Records to use below:

(** The references of the keys between the bounds, in order, cut off at the limit. *)
Lemma range_scan s lower upper lo hi limit : state_wf s →
  encode_bound s lower = Some lo → encode_bound s upper = Some hi →
  ∃ refs, row_refs_for_key_range s lower upper limit = Some (truncate_refs limit refs) ∧
  StronglySorted Z.lt refs ∧
  ∀ r, r ∈ refs ↔ ∃ k, above lo k = true ∧ below hi k = true ∧ r ∈ refs_at s k.
Proof.
  intros Hwf Hlo Hhi. unfold row_refs_for_key_range. rewrite Hlo, Hhi.
  destruct (empty_range lo hi) eqn:Ee.
  - exists []. split; [by destruct limit; simpl; rewrite ?take_nil|]. split; [constructor|].
    intros r. split; [by intros ?%not_elem_of_nil|]. intros (k & Ha & Hb & _). destruct (empty_range_spec lo hi k Ee Ha Hb).
  - rewrite btree_range_valid by done. cbn [mbind option_bind]. eexists. split; [done|]. split; [apply sort_refs_sorted|].
    intros r. rewrite elem_of_sort_refs, collect_all by done. split.
    + intros [?%not_elem_of_nil|(k & Hk & Hr)]; [done|]. apply list_elem_of_filter in Hk as [[? ?]%andb_true_iff _]. by exists k.
    + intros (k & Ha & Hb & Hr). right. exists k. split; [|done]. apply list_elem_of_filter. rewrite Ha, Hb. split; [done|].
      apply elem_of_sorted_keys. apply refs_at_present in Hr as Hk.
      destruct (ordered_entry_keys s) as [ks|] eqn:Eo; simpl; [|done]. by apply (wf_ordered s Hwf ks Eo).
Qed.

(** ** Paged probes *)

(** The keys of the index from a bound on. *)
Definition keys_from (s : RuntimeIndexState) (b : Bound) : list bytes :=
  filter (λ k, above b k = true) (sorted_keys (dom (entries s))).

(** The references collected are those of the keys seen. *)
Definition collected (s : RuntimeIndexState) (acc : list Z * gset bytes) : Prop :=
  ∀ r, r ∈ acc.1 ↔ ∃ k, k ∈ acc.2 ∧ r ∈ refs_at s k.

Lemma visit_keys s keys acc : state_wf s → collected s acc →
  collected s (foldl (visit_key s) acc keys) ∧ (foldl (visit_key s) acc keys).2 = acc.2 ∪ list_to_set keys.
Proof.
  intros Hwf. revert acc. induction keys as [|k keys IH]; intros [refs seen] Hc; cbn [foldl].
  - split; [done|]. simpl. set_solver.
  - cbn [visit_key]. case_bool_decide as Hk.
    + destruct (IH (refs, seen) Hc) as [Hcol ->]. split; [done|]. simpl. set_solver.
    + destruct (collect_spec s k refs Hwf) as (new & -> & Hnew).
      destruct (IH (refs ++ new, {[k]} ∪ seen)) as [Hcol ->].
      { intros r. cbn [fst snd]. rewrite elem_of_app, Hnew, (Hc r). cbn [snd]. set_solver. }
      split; [done|]. simpl. set_solver.
Qed.

(** Going on behind the last key of a full page. *)
Lemma keys_from_next s b n last_key : last (take n (keys_from s b)) = Some last_key →
  length (take n (keys_from s b)) = n → keys_from s (Excluded last_key) = drop n (keys_from s b).
Proof.
  intros Hl Hn. unfold keys_from in *. pose proof (sorted_keys_sorted (dom (entries s))) as Hs.
  set (L := sorted_keys (dom (entries s))) in *. clearbody L.
  assert (StronglySorted bytes_lt (filter (λ k, above b k = true) L)) as Hf.
  { clear Hl Hn. induction Hs as [|k l Hs IH Hk]; [constructor|]. rewrite filter_cons. case_decide; [|done].
    apply StronglySorted_cons. split; [|done]. rewrite Forall_forall in *. intros k' [_ Hk']%list_elem_of_filter. auto. }
  assert (filter (λ k, above (Excluded last_key) k = true) L
          = filter (λ k, above (Excluded last_key) k = true) (filter (λ k, above b k = true) L)) as ->.
  { rewrite list_filter_filter. apply filter_ext_in. intros k Hk. split; [|naive_solver]. intros Hlt. split; [done|].
    apply last_Some_elem_of, elem_of_take in Hl as (i & Hi & _). apply list_elem_of_lookup_2, list_elem_of_filter in Hi as [Hab _].
    simpl in Hlt. apply bool_decide_eq_true in Hlt. destruct b as [l|l|]; cbn [above] in *; [| |done]; apply bool_decide_eq_true in Hab; apply bool_decide_eq_true.
    - etrans; [exact Hab|]. apply bytes_le_lt. by left.
    - by eapply bytes_compare_trans. }
  rewrite <-(take_drop n (filter (λ k, above b k = true) L)) at 1. rewrite filter_app.
  rewrite <-(take_drop n (filter (λ k, above b k = true) L)) in Hf. apply last_Some in Hl as [front Hfront].
  rewrite filter_none, filter_all; [done| |].
  - apply Forall_forall. intros k Hk. simpl. apply bool_decide_eq_true.
    apply (StronglySorted_app_1_elem_of _ _ _ last_key k Hf); [|done]. rewrite Hfront. set_solver.
  - apply StronglySorted_app_1_l in Hf. rewrite Hfront in Hf |- *. apply Forall_forall. intros k Hk. simpl. rewrite bool_decide_eq_true.
    intros Hlt. apply elem_of_app in Hk as [Hk| ->%list_elem_of_singleton]; [|by apply bytes_lt_irrefl in Hlt].
    pose proof (StronglySorted_app_1_elem_of _ _ _ k last_key Hf Hk ltac:(by left)) as Hlt'.
    eapply bytes_lt_irrefl, bytes_compare_trans; [exact Hlt|exact Hlt'].
Qed.

(** A probe sees the keys from its bound on, page by page, up to its number of pages. *)
Lemma probe_pages_spec s max_pages n limit b acc : state_wf s → n ≠ 0%nat → collected s acc →
  let acc' := probe_pages s max_pages n limit b acc in
  collected s acc' ∧ acc.2 ⊆ acc'.2 ∧ acc'.2 ⊆ acc.2 ∪ dom (entries s) ∧
  (limit = None → acc'.2 = acc.2 ∪ list_to_set (take (max_pages * n) (keys_from s b))).
Proof.
  intros Hwf Hn. revert b acc. induction max_pages as [|m IH]; intros b acc Hc; cbn [probe_pages].
  { split_and!; [done|done|set_solver|]. intros _. simpl. set_solver. }
  fold (keys_from s b). assert (∀ k, k ∈ take n (keys_from s b) → k ∈ dom (entries s)) as Hdom.
  { intros k (i & Hi & _)%elem_of_take. apply list_elem_of_lookup_2, list_elem_of_filter in Hi as [_ Hi]. by apply elem_of_sorted_keys in Hi. }
  destruct (is_empty (take n (keys_from s b))) eqn:Ee.
  { split_and!; [done|done|set_solver|]. intros _. assert (keys_from s b = []) as ->.
    { destruct (keys_from s b), n; done. }
    rewrite take_nil. set_solver. }
  destruct (visit_keys s (take n (keys_from s b)) acc Hwf Hc) as [Hc' Hseen].
  set (acc1 := foldl (visit_key s) acc (take n (keys_from s b))) in *.
  assert (acc1.2 ⊆ acc.2 ∪ dom (entries s)) as Hsub.
  { rewrite Hseen. intros k. rewrite !elem_of_union, elem_of_list_to_set. naive_solver. }
  destruct (Nat.ltb_spec (length (take n (keys_from s b))) n) as [Hlt|Hge].
  { split_and!; [done|set_solver|done|]. intros _. rewrite Hseen. f_equal. f_equal. rewrite length_take in Hlt.
    rewrite !take_ge by lia. done. }
  destruct (last (take n (keys_from s b))) as [last_key|] eqn:El.
  2: { apply last_None in El. by rewrite El in Ee. }
  destruct (limit_reached limit acc1.1) eqn:Elim.
  { split_and!; [done|set_solver|done|]. by intros ->. }
  destruct (IH (Excluded last_key) acc1 Hc') as (H1' & H2' & H3' & H4').
  split_and!; [done|set_solver|set_solver|]. intros ->. rewrite H4', Hseen by done.
  assert (length (take n (keys_from s b)) = n) as Hlen by (pose proof (length_take_le (keys_from s b) n); rewrite length_take in *; lia).
  rewrite (keys_from_next s b n last_key El Hlen).
  replace (S m * n)%nat with (n + m * n)%nat by lia. rewrite <-take_take_drop, list_to_set_app_L. set_solver.
Qed.

Lemma probe_keys_loop_spec s probes n m limit acc : state_wf s → n ≠ 0%nat → collected s acc →
  let acc' := probe_keys_loop s probes n m limit acc in
  collected s acc' ∧ acc'.2 ⊆ acc.2 ∪ dom (entries s) ∧
  (limit = None → ∀ k, k ∈ acc'.2 ↔
     k ∈ acc.2 ∨ ∃ key p, key ∈ probes ∧ encode_key s key = Some p ∧ k ∈ take (m * n) (keys_from s (Included p))).
Proof.
  intros Hwf Hn. revert acc. induction probes as [|key probes IH]; intros acc Hc; cbn [probe_keys_loop].
  { split_and!; [done|set_solver|]. intros _ k. set_solver. }
  destruct (encode_key s key) as [p|] eqn:Ep.
  - destruct (probe_pages_spec s m n limit (Included p) acc Hwf Hn Hc) as (Hc1 & _ & Hsub1 & Hnl1).
    set (acc1 := probe_pages s m n limit (Included p) acc) in *.
    destruct (limit_reached limit acc1.1) eqn:Elim; [split_and!; [done|done|by intros ->]|].
    destruct (IH acc1 Hc1) as (Hc2 & Hsub2 & Hnl2). split_and!; [done|set_solver|]. intros Hl k.
    rewrite (Hnl2 Hl k), (Hnl1 Hl), elem_of_union, elem_of_list_to_set. setoid_rewrite elem_of_cons. naive_solver.
  - destruct (IH acc Hc) as (Hc2 & Hsub2 & Hnl2). split_and!; [done|done|]. intros Hl k. rewrite (Hnl2 Hl k).
    setoid_rewrite elem_of_cons. naive_solver.
Qed.

Lemma sorted_lt_unique (l l' : list Z) : StronglySorted Z.lt l → StronglySorted Z.lt l' → (∀ r, r ∈ l ↔ r ∈ l') → l = l'.
Proof.
  intros Hs Hs' Hin. apply (StronglySorted_unique_strong Z.lt); [|done|done|].
  - intros x y _ _ Hxy Hyx. lia.
  - apply NoDup_Permutation; [by apply sorted_lt_nodup..|done].
Qed.

Lemma enough_pages s b k r n : (size (entries s) ≤ n)%nat → above b k = true → r ∈ refs_at s k → k ∈ take n (keys_from s b).
Proof.
  intros Hn Ha Hr%refs_at_present. rewrite take_ge.
  - apply list_elem_of_filter. split; [done|]. by apply elem_of_sorted_keys.
  - etrans; [apply length_filter|]. unfold sorted_keys. rewrite (merge_sort_Permutation bytes_le (elements (dom (entries s)))).
    change (length (elements (dom (entries s)))) with (size (dom (entries s))). by rewrite size_dom.
Qed.

(** The paged probe visits, for every probe key, the keys of the index from the probe on, page by
    page up to its number of pages, and returns their references in order and once each, at most as many
    as the limit allows; it never returns a reference that is not in the index.  One probe with enough
    pages returns what the range scan from the probe key returns. *)
Theorem paged_probe_exact s probes n m limit : state_wf s → n ≠ 0%nat → m ≠ 0%nat →
  let result := row_refs_for_probe_keys_paged s probes n m limit in
  StronglySorted Z.lt result ∧
  (∀ l, limit = Some l → (length result ≤ Z.to_nat l)%nat) ∧
  (∀ r, r ∈ result → ∃ k, k ∈ dom (entries s) ∧ r ∈ refs_at s k) ∧
  (limit = None → ∀ r, r ∈ result ↔ ∃ key p k,
     key ∈ probes ∧ encode_key s key = Some p ∧ k ∈ take (m * n) (keys_from s (Included p)) ∧ r ∈ refs_at s k) ∧
  (limit = None → (size (entries s) ≤ m * n)%nat → ∀ key p, probes = [key] → encode_key s key = Some p →
     row_refs_for_key_range s (Some {| bound_key := key; inclusive := true |}) None None = Some result).
Proof.
  intros Hwf Hn Hm result. subst result. unfold row_refs_for_probe_keys_paged.
  rewrite (proj2 (Nat.eqb_neq n 0) Hn), (proj2 (Nat.eqb_neq m 0) Hm), !orb_false_r.
  destruct (probe_keys_loop_spec s probes n m limit ([], ∅) Hwf Hn) as (Hc & Hsub & Hnl).
  { intros r. simpl. set_solver. }
  set (acc := probe_keys_loop s probes n m limit ([], ∅)) in *.
  assert (probes = [] → acc.1 = []) as Hnil by by intros ->.
  assert ((if is_empty probes then [] else truncate_refs limit (dedup (sort_refs acc.1)))
          = truncate_refs limit (dedup (sort_refs acc.1))) as ->.
  { destruct probes; [|done]. rewrite (Hnil eq_refl). destruct limit; simpl; by rewrite ?take_nil. }
  pose proof (sort_refs_sorted acc.1) as Hsort.
  assert (limit = None → ∀ r, r ∈ dedup (sort_refs acc.1) ↔ ∃ key p k,
     key ∈ probes ∧ encode_key s key = Some p ∧ k ∈ take (m * n) (keys_from s (Included p)) ∧ r ∈ refs_at s k) as Hall.
  { intros Hl r. rewrite elem_of_sort_refs, (Hc r). setoid_rewrite (Hnl Hl). set_solver. }
  split_and!.
  - destruct limit as [l|]; [|done]. cbn [truncate_refs]. rewrite <-(take_drop (Z.to_nat l)) in Hsort. by eapply StronglySorted_app_1_l.
  - intros l ->. cbn [truncate_refs]. rewrite length_take. lia.
  - intros r Hr. assert (r ∈ dedup (sort_refs acc.1)) as Hin.
    { destruct limit as [l|]; [|done]. cbn [truncate_refs] in Hr. apply elem_of_take in Hr as (i & Hi & _). by eapply list_elem_of_lookup_2. }
    rewrite elem_of_sort_refs, (Hc r) in Hin. destruct Hin as (k & Hk & Hr'). exists k. split; [|done]. simpl in Hsub. set_solver.
  - intros ->. by apply Hall.
  - intros -> Hsize key p -> Hp.
    destruct (range_scan s (Some {| bound_key := key; inclusive := true |}) None (Included p) Unbounded None) as (refs & -> & Hs & Hin); [done| |done|].
    { unfold encode_bound. simpl. by rewrite Hp. }
    cbn [truncate_refs]. f_equal. apply sorted_lt_unique; [done|done|]. intros r. rewrite Hin, (Hall eq_refl). split.
    + intros (k & Ha & _ & Hr). exists key, p, k. split_and!; [by left|done| |done]. by eapply enough_pages.
    + intros (key' & p' & k & ->%list_elem_of_singleton & Hp' & Hk & Hr). exists k. assert (p' = p) as -> by congruence.
      apply elem_of_take in Hk as (i & Hi & _). apply list_elem_of_lookup_2, list_elem_of_filter in Hi as [Ha _]. done.
Qed.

End of Records to use.

• Problem to solve
Within the material above, extract exactly the lines that start at the line containing "collected s (foldl" and stop after the line containing "- cbn [visit_key]. case_bool_decide as Hk.", and only those.

• Answer section
  collected s (foldl (visit_key s) acc keys) ∧ (foldl (visit_key s) acc keys).2 = acc.2 ∪ list_to_set keys.
Proof.
  intros Hwf. revert acc. induction keys as [|k keys IH]; intros [refs seen] Hc; cbn [foldl].
  - split; [done|]. simpl. set_solver.
  - cbn [visit_key]. case_bool_decide as Hk.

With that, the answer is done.